Using the records below, transcribe word for word the stretch from the line that contains "cs) (st_participants st)" through the line that contains "- eapply Permutation_NoDup;", both end lines included, and nothing else.

• **MATERIAL PROVIDED**:
*** Begin section ***

Lemma class_generate_count (clk : Xml.clock) (p : parsed) :
  Forall (fun r => In (from r) (map name (classes p))
                   /\ In (to r) (map name (classes p)))
         (relationships p) ->
  Xml.edgeCount (Xml.cells (generateClassDiagramXML clk p))
  = List.length (relationships p).
Proof.
  intros F. unfold generateClassDiagramXML. cbn [Xml.cells Xml.wrapInDrawioXML].
  destruct (class_relCells_count (classPositions (classes p)) 2 (relationships p))
    as [Fe L].
  { eapply Forall_impl; [|exact F]. intros r [Hs Ht].
    now rewrite !class_classPositions_keys. }
  rewrite edgeCount_app, (edgeCount_flat_map _ _ class_classCells_vertices),
    (edgeCount_edges _ Fe), L. reflexivity.
Qed.

Lemma class_container_ids (cs : list class) :
  map Xml.cid (map containerCell (Xml.indexed cs)) = map name cs.
Proof.
  unfold Xml.indexed. generalize 0%nat.
  induction cs as [|c cs IH]; intros i; simpl; [reflexivity|].
  now rewrite IH.
Qed.

End ClassFacts.

(** ** Sequence diagrams: every message is drawn *)

Module SeqFacts.
Import Seq SeqGen.

Definition known (m : JsMap.t participant) (msg : message) : Prop :=
  In (from msg) (JsMap.keys m) /\ In (to msg) (JsMap.keys m).

Record inv (st : state) : Prop :=
  { inv_keyed : keyed id (st_participants st);
    inv_nodup : NoDup (JsMap.keys (st_participants st));
    inv_msgs : Forall (known (st_participants st)) (st_messages st) }.

Lemma seq_init_inv : inv init.
Proof. split; constructor. Qed.

Lemma seq_known_mono (m m' : JsMap.t participant) (ms : list message) :
  (forall k, In k (JsMap.keys m) -> In k (JsMap.keys m')) ->
  Forall (known m) ms -> Forall (known m') ms.
Proof.
  intros H F. eapply Forall_impl; [|exact F].
  intros r [Hs Ht]. split; now apply H.
Qed.

Lemma seq_autoAdd_ok (p : string) (m : JsMap.t participant) (o : nat) :
  keyed id m -> NoDup (JsMap.keys m) ->
  keyed id (fst (autoAdd p (m, o)))
  /\ NoDup (JsMap.keys (fst (autoAdd p (m, o))))
  /\ forall k, In k (JsMap.keys (fst (autoAdd p (m, o))))
               <-> k = p \/ In k (JsMap.keys m).
Proof.
  intros K D. unfold autoAdd. destruct (JsMap.has p m) eqn:H; cbn [fst].
  - apply has_In in H. repeat split; try assumption.
    + now right.
    + intros [->|?]; assumption.
  - repeat split.
    + now apply keyed_set.
    + now apply NoDup_keys_set.
    + apply In_keys_set.
    + apply In_keys_set.
Qed.

Lemma seq_step_inv (st : state) (line : string) : inv st -> inv (step st line).
Proof.
  intros I. pose proof I as [K D M]. unfold step.
  destruct (String.eqb (Js.trim line) "sequenceDiagram"
            || String.eqb (Js.trim line) EmptyString); [assumption|].
  destruct (Re.exec participantRe (Js.trim line)) as [cs|].
  { split; cbn [st_participants st_messages].
    - now apply keyed_set.
    - now apply NoDup_keys_set.
    - apply (seq_known_mono (st_participants st)); [|assumption].
      intros k Hk. apply In_keys_set. now right. }
  destruct (Re.exec messageRe (Js.trim line)) as [cs|].
  { destruct (seq_autoAdd_ok (Re.capd 1 cs) (st_participants st)
                (participantOrder st) K D) as [K1 [D1 H1]].
    destruct (autoAdd (Re.capd 1 cs) (st_participants st, participantOrder st))
      as [m1 o1]. cbn [fst] in *.
    destruct (seq_autoAdd_ok (Re.capd 3 cs) m1 o1 K1 D1) as [K2 [D2 H2]].
    split; cbn [st_participants st_messages]; try assumption.
    apply Forall_app. split.
    - apply (seq_known_mono (st_participants st)); [|assumption].
      intros k Hk. apply H2. right. apply H1. now right.
    - repeat constructor; cbn [from to]; apply H2.
      + right. apply H1. now left.
      + now left. }
  destruct (Re.exec noteRe (Js.trim line)) as [cs|]; [now split|].
  destruct (Re.exec activateRe (Js.trim line)) as [cs|]; [now split|].
  assumption.
Qed.

Lemma seq_fold_inv (lines : list string) (st : state) :
  inv st -> inv (fold_left step lines st).
Proof.
  revert st. induction lines as [|l lines IH]; intros st I; [assumption|].
  simpl. apply IH. now apply seq_step_inv.
Qed.

Lemma seq_insertByOrder_perm (p : participant) (l : list participant) :
  Permutation (insertByOrder p l) (p :: l).
Proof.
  induction l as [|q l IH]; simpl; [reflexivity|].
  destruct (Nat.leb (order p) (order q)); [reflexivity|].
  rewrite IH. apply perm_swap.
Qed.

Lemma seq_sortByOrder_perm (l : list participant) :
  Permutation (sortByOrder l) l.
Proof.
  unfold sortByOrder. induction l as [|p l IH]; simpl; [reflexivity|].
  rewrite seq_insertByOrder_perm. now constructor.
Qed.

Lemma seq_parse_ok (code : string) :
  NoDup (map id (participants (parseSequenceDiagram code)))
  /\ Forall (fun msg =>
               In (from msg) (map id (participants (parseSequenceDiagram code)))
               /\ In (to msg) (map id (participants (parseSequenceDiagram code))))
            (messages (parseSequenceDiagram code)).
Proof.
  unfold parseSequenceDiagram. cbn [participants messages].
  destruct (seq_fold_inv (Js.splitLines (Js.trim code)) init seq_init_inv)
    as [K D M].
  set (st := fold_left step _ init) in *.
  assert (P : Permutation (map id (sortByOrder (JsMap.values (st_participants st))))
                          (JsMap.keys (st_participants st))).
  { rewrite <- (keyed_values id _ K). apply Permutation_map.
    apply seq_sortByOrder_perm. }
  split.
  - eapply Permutation_NoDup; [symmetry; exact P | assumption].
  - eapply Forall_impl; [|exact M]. intros msg [Hf Ht].
    split; eapply Permutation_in; try (symmetry; exact P); assumption.
Qed.
Lemma array_store_S i v x (l : list A) :
  array_store d (S i) v (x :: l) = x :: array_store d i v l.
Proof. reflexivity. Qed.

Lemma length_array_store i v : forall l : list A,
  (i < List.length l)%nat -> List.length (array_store d i v l) = List.length l.
Proof.
  induction i as [|i IH]; intros [|x l] H; cbn [List.length] in H; try lia.
  - reflexivity.
  - rewrite array_store_S. cbn [List.length]. rewrite IH; lia.
Qed.

Lemma nth_array_store i v : forall (l : list A) k,
  (i < List.length l)%nat ->
  nth k (array_store d i v l) d = if (k =? i)%nat then v else nth k l d.
Proof.
  induction i as [|i IH]; intros [|x l] k H; cbn [List.length] in H; try lia.
  - rewrite array_store_O. destruct k; reflexivity.
  - rewrite array_store_S. destruct k; [reflexivity|].
    cbn [nth Nat.eqb]. apply IH. lia.
Qed.

(** A loop that stores at the indices [a], [a + 1], ... a value computed
    from the cells below: every stored cell holds its value at the end. *)
Lemma fold_array_store (f : nat -> A) (g : nat -> list A -> A) m :
  forall j a (l : list A),
  List.length l = m -> (a + j <= m)%nat ->
  (forall k, (k < a)%nat -> nth k l d = f k) ->
  (forall i l', (a <= i)%nat -> (forall k, (k < i)%nat -> nth k l' d = f k) ->
                g i l' = f i) ->
  let l' := fold_left (fun l i => array_store d i (g i l) l) (seq a j) l in
  List.length l' = m /\ forall k, (k < a + j)%nat -> nth k l' d = f k.
Proof.
  induction j as [|j IH]; intros a l Hl Ha Hlow Hg; cbn [seq fold_left].
  - split; [exact Hl|]. intros k Hk. apply Hlow. lia.
  - destruct (IH (S a) (array_store d a (g a l) l)) as [L N].
    + rewrite length_array_store; lia.
    + lia.
    + intros k Hk. rewrite nth_array_store by lia.
      destruct (Nat.eqb_spec k a) as [->|Hne].
      * apply Hg; auto.
      * apply Hlow. lia.
    + intros i l' Hi Hl'. apply Hg; [lia|exact Hl'].
    + split; [exact L|]. intros k Hk. apply N. lia.
Qed.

*** End section ***

• **SOLVED EXERCISE**:
  { destruct (seq_autoAdd_ok (Re.capd 1 cs) (st_participants st)
                (participantOrder st) K D) as [K1 [D1 H1]].
    destruct (autoAdd (Re.capd 1 cs) (st_participants st, participantOrder st))
      as [m1 o1]. cbn [fst] in *.
    destruct (seq_autoAdd_ok (Re.capd 3 cs) m1 o1 K1 D1) as [K2 [D2 H2]].
    split; cbn [st_participants st_messages]; try assumption.
    apply Forall_app. split.
    - apply (seq_known_mono (st_participants st)); [|assumption].
      intros k Hk. apply H2. right. apply H1. now right.
    - repeat constructor; cbn [from to]; apply H2.
      + right. apply H1. now left.
      + now left. }
  destruct (Re.exec noteRe (Js.trim line)) as [cs|]; [now split|].
  destruct (Re.exec activateRe (Js.trim line)) as [cs|]; [now split|].
  assumption.
Qed.

Lemma seq_fold_inv (lines : list string) (st : state) :
  inv st -> inv (fold_left step lines st).
Proof.
  revert st. induction lines as [|l lines IH]; intros st I; [assumption|].
  simpl. apply IH. now apply seq_step_inv.
Qed.

Lemma seq_insertByOrder_perm (p : participant) (l : list participant) :
  Permutation (insertByOrder p l) (p :: l).
Proof.
  induction l as [|q l IH]; simpl; [reflexivity|].
  destruct (Nat.leb (order p) (order q)); [reflexivity|].
  rewrite IH. apply perm_swap.
Qed.

Lemma seq_sortByOrder_perm (l : list participant) :
  Permutation (sortByOrder l) l.
Proof.
  unfold sortByOrder. induction l as [|p l IH]; simpl; [reflexivity|].
  rewrite seq_insertByOrder_perm. now constructor.
Qed.

Lemma seq_parse_ok (code : string) :
  NoDup (map id (participants (parseSequenceDiagram code)))
  /\ Forall (fun msg =>
               In (from msg) (map id (participants (parseSequenceDiagram code)))
               /\ In (to msg) (map id (participants (parseSequenceDiagram code))))
            (messages (parseSequenceDiagram code)).
Proof.
  unfold parseSequenceDiagram. cbn [participants messages].
  destruct (seq_fold_inv (Js.splitLines (Js.trim code)) init seq_init_inv)
    as [K D M].
  set (st := fold_left step _ init) in *.
  assert (P : Permutation (map id (sortByOrder (JsMap.values (st_participants st))))
                          (JsMap.keys (st_participants st))).
  { rewrite <- (keyed_values id _ K). apply Permutation_map.
    apply seq_sortByOrder_perm. }
  split.
  - eapply Permutation_NoDup; [symmetry; exact P | assumption].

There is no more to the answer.